A genome-wide association study identifies a novel susceptibility locus for the immunogenicity of polyethylene glycol

• Published in: Nature communications Vol. 8; no. 1; pp. 522 - 7
• Main Authors: Chang, Chia-Jung, Chen, Chien-Hsiun, Chen, Bing-Mae, Su, Yu-Cheng, Chen, Ying-Ting, Hershfield, Michael S., Lee, Ming-Ta Michael, Cheng, Tian-Lu, Chen, Yuan-Tsong, Roffler, Steve R., Wu, Jer-Yuarn
• Format: Journal Article
• Language: English
• Published: London Nature Publishing Group UK 12.09.2017; Nature Publishing Group; Nature Portfolio
• Subjects: 631/208/205/2138; 631/250/248; Adult; Aged; Aged, 80 and over; Antibodies; Asian Continental Ancestry Group - genetics; Bioavailability; China; Cohort Studies; Conjugation; Drug Hypersensitivity - etiology; Drug Hypersensitivity - genetics; Drug Hypersensitivity - immunology; Female; Genetic markers; Genetics; Genome-wide association studies; Genome-Wide Association Study; Genomes; Heavy chains; Humanities and Social Sciences; Humans; Immunogenicity; Immunoglobulin G; Immunoglobulin G - immunology; Immunoglobulin M; Immunoglobulin M - immunology; Male; Middle Aged; multidisciplinary; Polyethylene glycol; Polyethylene Glycols - adverse effects; Polyethylenes; Polymorphism, Single Nucleotide; Science; Science (multidisciplinary); Susceptibility; Young Adult
• ISSN: 2041-1723; 2041-1723
• DOI: 10.1038/s41467-017-00622-4

Conjugation of polyethylene glycol (PEG) to therapeutic molecules can improve bioavailability and therapeutic efficacy.

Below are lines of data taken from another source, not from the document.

(* ===== verification/LdbDb.v ===== *)
(** * leveldb: the database

    src/ext/leveldb/db/db_impl.cc: writers take a ticket, log their batch, insert it into
    the memtable and publish it in the order of the tickets; readers look at the memtable
    and at the one that waits to be compacted; [RecoverLogFile] rebuilds memtables from a
    log.  The tables on disk are not here: the database is one that has not compacted a
    memtable yet.

    The theorems connect this with the contract that the session store relies on
    ([Session.LevelDB]): reading gives what the reference database of sorted lists
    gives after the same writes, and so does reading after a crash. *)

From Stdlib Require Import ZArith Lia.
From stdpp Require Import base list numbers option sorting.
From S2P Require Import Prelude ByteOrder WebappStr Session LdbCoding LdbLog LdbMem LdbBatch LdbIter LdbMerge LdbDbIter.
Open Scope Z_scope.
Open Scope webapp_scope.

(** A memtable and the log of its writes. *)
Record gen := mkGen { g_mem : list TableKey; g_offset : Z; g_log : list Z }.
Definition gen_new : gen := mkGen [] 0 [].

(** [mem_] and [imm_] name the memtable that is written and the one that is not any more. *)
Record DBImpl := mkDB {
  gens : list gen;
  mem_ : nat;
  imm_ : option nat;
  LastSequence : Z;
  writers_lower_ : Z;
  writers_upper_ : Z }.

(** A new database ([DBImpl::NewDB] and [DB::Open]). *)
Definition Open : DBImpl := mkDB [gen_new] 0 None 0 1 0.

(** ** Writing *)

Record Writer := mkWriter { start_sequence : Z; end_sequence : Z; w_gen : nat }.

(** What the environment answers: an error of the background threads, room in the
    memtable, a new log file. *)
Record env := mkEnv { bg_error_ : bool; room : bool; new_file : bool }.

Inductive begun := Failed | Waits | Begun (w : Writer) (db : DBImpl).

(** The ticket of a batch of [diff] writes. *)
Definition take_ticket (db : DBImpl) (diff : Z) : begun :=
  let ticket := u64 (writers_upper_ db + u64 (1 + diff)) in
  Begun (mkWriter (u64 (ticket - diff)) ticket (mem_ db))
    (mkDB (gens db) (mem_ db) (imm_ db) (LastSequence db) (writers_lower_ db) ticket).

(** [updates] is a batch; the NULL that [CompactRange] and the like pass to force a new
    memtable is left out, as are the iterators that replay writes. *)
Definition SequenceWriteBegin (en : env) (db : DBImpl) (updates : list Z) : begun :=
  let diff := match Count updates with Some n => u64 n | None => 0 end in
  if bg_error_ en then Failed
  else if room en then take_ticket db diff
  else
    match imm_ db with
    | Some _ => Waits
    | None =>
        if new_file en then
          take_ticket (mkDB (gens db ++ [gen_new]) (length (gens db)) (Some (mem_ db)) (LastSequence db)
                         (writers_lower_ db) (writers_upper_ db)) diff
        else Failed
    end.

(** [w.log->AddRecord] of a batch at address [ptr], with the writes that succeed. *)
Definition log_batch (write_ok : Z -> bool) (ptr : Z) (rep : list Z) (g : gen) : gen * bool :=
  let '(offset, (ws, s)) := AddRecord write_ok (g_offset g) ptr rep in
  (mkGen (g_mem g) offset (apply_writes (g_log g) ws), s).

Definition set_gen (db : DBImpl) (i : nat) (g : gen) : DBImpl :=
  mkDB (<[i := g]> (gens db)) (mem_ db) (imm_ db) (LastSequence db) (writers_lower_ db) (writers_upper_ db).

(** [SequenceWriteEnd] publishes the batch... *)
Definition publish (db : DBImpl) (w : Writer) : DBImpl :=
  mkDB (gens db) (mem_ db) (imm_ db) (end_sequence w) (writers_lower_ db) (writers_upper_ db).
(** ... and lets the next writer in. *)
Definition signal (db : DBImpl) (w : Writer) : DBImpl :=
  mkDB (gens db) (mem_ db) (imm_ db) (LastSequence db)
    (u64 (writers_lower_ db + u64 (1 + end_sequence w - start_sequence w))) (writers_upper_ db).
(** The writer's turn has come. *)
Definition may_end (db : DBImpl) (w : Writer) : bool := start_sequence w <=? writers_lower_ db.

(** [Write] after its beginning, by the only writer and without [options.sync]; [None]: it
    waits. *)
Definition run_writer (write_ok : Z -> bool) (ptr : Z) (w : Writer) (db : DBImpl) (updates : list Z) : option (bool * DBImpl) :=
  let rep := SetSequence updates (start_sequence w) in
  let* g := gens db !! w_gen w in
  let '(g, s) := log_batch write_ok ptr rep g in
  let '(g, s) := if s then let '(st, mem) := InsertInto rep (g_mem g) in
                           (mkGen mem (g_offset g) (g_log g), bool_decide (st = OK))
                 else (g, s) in
  let db := set_gen db (w_gen w) g in
  if may_end db w then Some (s, signal (publish db w) w) else None.
Definition Write (en : env) (write_ok : Z -> bool) (ptr : Z) (db : DBImpl) (updates : list Z) : option (bool * DBImpl) :=
  match SequenceWriteBegin en db updates with
  | Failed => Some (false, db)
  | Waits => None
  | Begun w db => run_writer write_ok ptr w db updates
  end.

(** [DB::Put] and [DB::Delete]. *)
Definition DB_Put (en : env) (write_ok : Z -> bool) (ptr : Z) (db : DBImpl) (key value : list Z) : option (bool * DBImpl) :=
  Write en write_ok ptr db (Put Clear key value).
Definition DB_Delete (en : env) (write_ok : Z -> bool) (ptr : Z) (db : DBImpl) (key : list Z) : option (bool * DBImpl) :=
  Write en write_ok ptr db (Delete Clear key).

(** ** Reading *)

Definition mem_of (db : DBImpl) (i : nat) : list TableKey :=
  match gens db !! i with Some g => g_mem g | None => [] end.
(** The memtables a reader looks at, the newer first. *)
Definition memtables (db : DBImpl) : list (list TableKey) :=
  mem_of db (mem_ db) :: match imm_ db with Some i => [mem_of db i] | None => [] end.

(** [DBImpl::Get] at sequence number [snapshot]. *)
Fixpoint get_first (mems : list (list TableKey)) (key : list Z) (snapshot : Z) : mem_result :=
  match mems with
  | [] => Missing
  | mem :: mems => match Get mem key snapshot with Missing => get_first mems key snapshot | r => r end
  end.
Definition DBImpl_Get (db : DBImpl) (snapshot : option Z) (key : list Z) : option (list Z) :=
  let s := default (LastSequence db) snapshot in
  match get_first (memtables db) key s with Found value => Some value | _ => None end.

Definition NewInternalIterator (db : DBImpl) : merged := NewMergingIterator (NewIterator <$> memtables db).
Definition DBImpl_NewIterator (db : DBImpl) (snapshot : option Z) : DBIter :=
  NewDBIterator (NewInternalIterator db) (default (LastSequence db) snapshot).
(* ===== verification/LdbSkip.v ===== *)
(** * leveldb: the skip list

    src/ext/leveldb/db/skiplist.h, the list of the memtable.  Nodes are allocated and
    never freed; a node of height h is linked into the levels 0 to h - 1.  Readers follow
    the links without a lock.  A writer looks for the place of its key before it takes
    the lock ([InsertHint]), brings what it found up to date under the lock
    ([UpdateHint]) and links the node level by level, from below.  util/random.h, which
    draws the heights.

    A pointer is the number of a node, 0 the head; [None] stands for the use of a link a
    node does not have or that was never stored. *)

From Stdlib Require Import ZArith Lia.
From stdpp Require Import base list numbers option sorting.
From S2P Require Import Prelude ByteOrder WebappStr Session LdbCoding LdbMem.
Open Scope Z_scope.
Open Scope webapp_scope.

(** ** Random numbers *)

Definition Random_new (s : Z) : Z :=
  let seed_ := Z.land s 0x7fffffff in
  if (seed_ =? 0) || (seed_ =? 2147483647) then 1 else seed_.

Definition Random_Next (seed_ : Z) : Z :=
  let M := 2147483647 in
  let product := u64 (seed_ * 16807) in
  let seed_ := u32 (u64 (Z.shiftr product 31 + Z.land product M)) in
  if M <? seed_ then u32 (seed_ - M) else seed_.

Definition kMaxHeight : nat := 12.

(** [RandomHeight]: the height drawn and the generator after it. *)
Fixpoint random_loop (fuel : nat) (height : nat) (rnd : Z) : nat * Z :=
  match fuel with
  | O => (height, rnd)
  | S fuel =>
      let rnd := Random_Next rnd in
      if rnd mod 4 =? 0 then random_loop fuel (S height) rnd else (height, rnd)
  end.
Definition RandomHeight (rnd : Z) : nat * Z := random_loop (kMaxHeight - 1) 1 rnd.
Lemma index_loop_ok fuel it ps rs i r j : lay it ps rs -> (j <= length ps)%nat -> rs !! i = Some r -> (r <= j)%nat ->
  (length rs <= i + fuel)%nat ->
  exists i' r', index_loop fuel it (off ps j) (Z.of_nat i) = Z.of_nat i' /\ rs !! i' = Some r' /\ (r' <= j)%nat
    /\ forall k r', (i' < k)%nat -> rs !! k = Some r' -> (j <= r')%nat.
Proof.
  intros Hl Hj. revert i r. induction fuel as [|fuel IH]; intros i r Hi Hr Hf.
  { apply lookup_lt_Some in Hi. lia. }
  cbn [index_loop]. pose proof (num_small _ _ _ _ _ Hl) as Hsm. pose proof (lay_small _ _ _ _ _ Hl) as Hsm'.
  rewrite (lay_num _ _ _ _ _ Hl), (lay_lim _ _ _ _ _ Hl) in Hsm. rewrite (lay_num _ _ _ _ _ Hl).
  pose proof (lookup_lt_Some _ _ _ Hi) as Hil. rewrite uwrap_small by lia.
  destruct (Z.ltb_spec (Z.of_nat i + 1) (lenZ rs)) as [Hlt|Hge]; simpl.
  - destruct (lookup_lt_is_Some_2 rs (S i)) as [r1 Hr1]; [lia|]. replace (Z.of_nat i + 1) with (Z.of_nat (S i)) by lia.
    pose proof (restart_range _ _ _ _ _ _ _ Hl Hr1) as Hr1l. rewrite (restart_point it ps rs (S i) r1 Hl Hr1). destruct (Z.ltb_spec (off ps r1) (off ps j)) as [Ho|Ho].
    + apply (IH _ r1); [done| |lia]. apply off_lt in Ho; [lia|done..].
    + exists i, r. split_and!; [done..|]. intros k r' Hk Hr'.
      assert (Hjr : (j <= r1)%nat). { apply Nat.nlt_ge. rewrite <- (off_lt ps) by done. lia. }
      destruct (decide (k = S i)) as [->|]; [by simplify_eq|]. pose proof (lay_inc _ _ _ _ _ Hl (S i) k r1 r' ltac:(lia) Hr1 Hr'). lia.
  - exists i, r. split_and!; [done..|]. intros k r' Hk Hr'. apply lookup_lt_Some in Hr'. lia.
Qed.

Lemma between_piece it ps rs j p : lay it ps rs -> ps !! j = Some p ->
  between (b_data it) (off ps j) (b_restarts it) = piece_bytes p ++ bytes (drop (S j) ps).
Proof.
  intros Hl Hp. destruct (lay_data _ _ _ _ _ Hl) as [tl Hd]. unfold between, at_offset. rewrite Hd, (lay_lim _ _ _ _ _ Hl).
  rewrite (bytes_split ps j p Hp) at 1 2. unfold off. rewrite Nat2Z.id, <- app_assoc, drop_app_length.
  rewrite !length_app. rewrite take_app_length'; [done|]. rewrite length_app. lia.
Qed.
Section TwoLevel.
Context `{!KeyOrder} {I J : Type} `{!Iterator I, !Iterator J, !HasStatus I, !HasStatus J}.
Context (block_function : list Z -> J).
#[local] Abbreviation T := (TwoLevelIterator I J).

(** ** The operations *)

Definition NewTwoLevelIterator (index_iter : I) : T := mkTwoLevel true index_iter None [].

Definition two_cur (t : T) : option entry := match data_iter_ t with Some d => cur d | None => None end.
Definition two_status (t : T) : bool :=
  if status (index_iter_ t) then
    match data_iter_ t with Some d => if status d then status_ t else false | None => status_ t end
  else false.

Definition set_index (t : T) (i : I) : T := mkTwoLevel (status_ t) i (data_iter_ t) (data_block_handle_ t).
(** [if (data_iter_.iter() != NULL) data_iter_.f()]. *)
Definition on_data (f : J -> J) (t : T) : T := mkTwoLevel (status_ t) (index_iter_ t) (f <$> data_iter_ t) (data_block_handle_ t).

(** [SetDataIterator], with [SaveError]. *)
Definition SetDataIterator (t : T) (d : option J) : T :=
  let st := match data_iter_ t with Some old => status_ t && status old | None => status_ t end in
  mkTwoLevel st (index_iter_ t) d (data_block_handle_ t).

Definition InitDataBlock (t : T) : T :=
  match cur (index_iter_ t) with
  | None => SetDataIterator t None
  | Some (_, handle) =>
      if match data_iter_ t with Some _ => true | None => false end
         && match Slice_compare handle (data_block_handle_ t) with Eq => true | _ => false end
      then t
      else
        SetDataIterator (mkTwoLevel (status_ t) (index_iter_ t) (data_iter_ t) handle) (Some (block_function handle))
  end.

(** The two loops differ in the moves: on to the next block and its first entry, or back
    to the previous one and its last. *)
Fixpoint skip_loop (move : I -> I) (enter : J -> J) (fuel : nat) (t : T) : T :=
  match fuel with
  | O => t
  | S fuel =>
      match two_cur t with
      | Some _ => t
      | None =>
          match cur (index_iter_ t) with
          | None => SetDataIterator t None
          | Some _ => skip_loop move enter fuel (on_data enter (InitDataBlock (set_index t (move (index_iter_ t)))))
          end
      end
  end.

However, some healthy individuals have pre-existing anti-PEG antibodies and certain patients develop anti-PEG antibody during treatment with PEGylated medicines, suggesting that genetics might play a role in PEG immunogenicity. Here we perform genome-wide association studies for anti-PEG IgM and IgG responses in Han Chinese with 177 and 140 individuals, defined as positive for anti-PEG IgM and IgG responses, respectively, and with 492 subjects without either anti-PEG IgM or IgG as controls. We validate the association results in the replication cohort, consisting of 211 and 192 subjects with anti-PEG IgM and anti-PEG IgG, respectively, and 596 controls. We identify the immunoglobulin heavy chain ( IGH ) locus to be associated with anti-PEG IgM response at genome-wide significance ( P  = 2.23 × 10 −22 ). Our findings may provide novel genetic markers for predicting the immunogenicity of PEG and efficacy of PEGylated therapeutics. Some individuals develop antibodies against the polyethylene glycol that is commonly used in therapeutic preparations. Here the authors conduct a GWAS in Han Chinese and find the IGH locus is associated with anti-PEG IgM.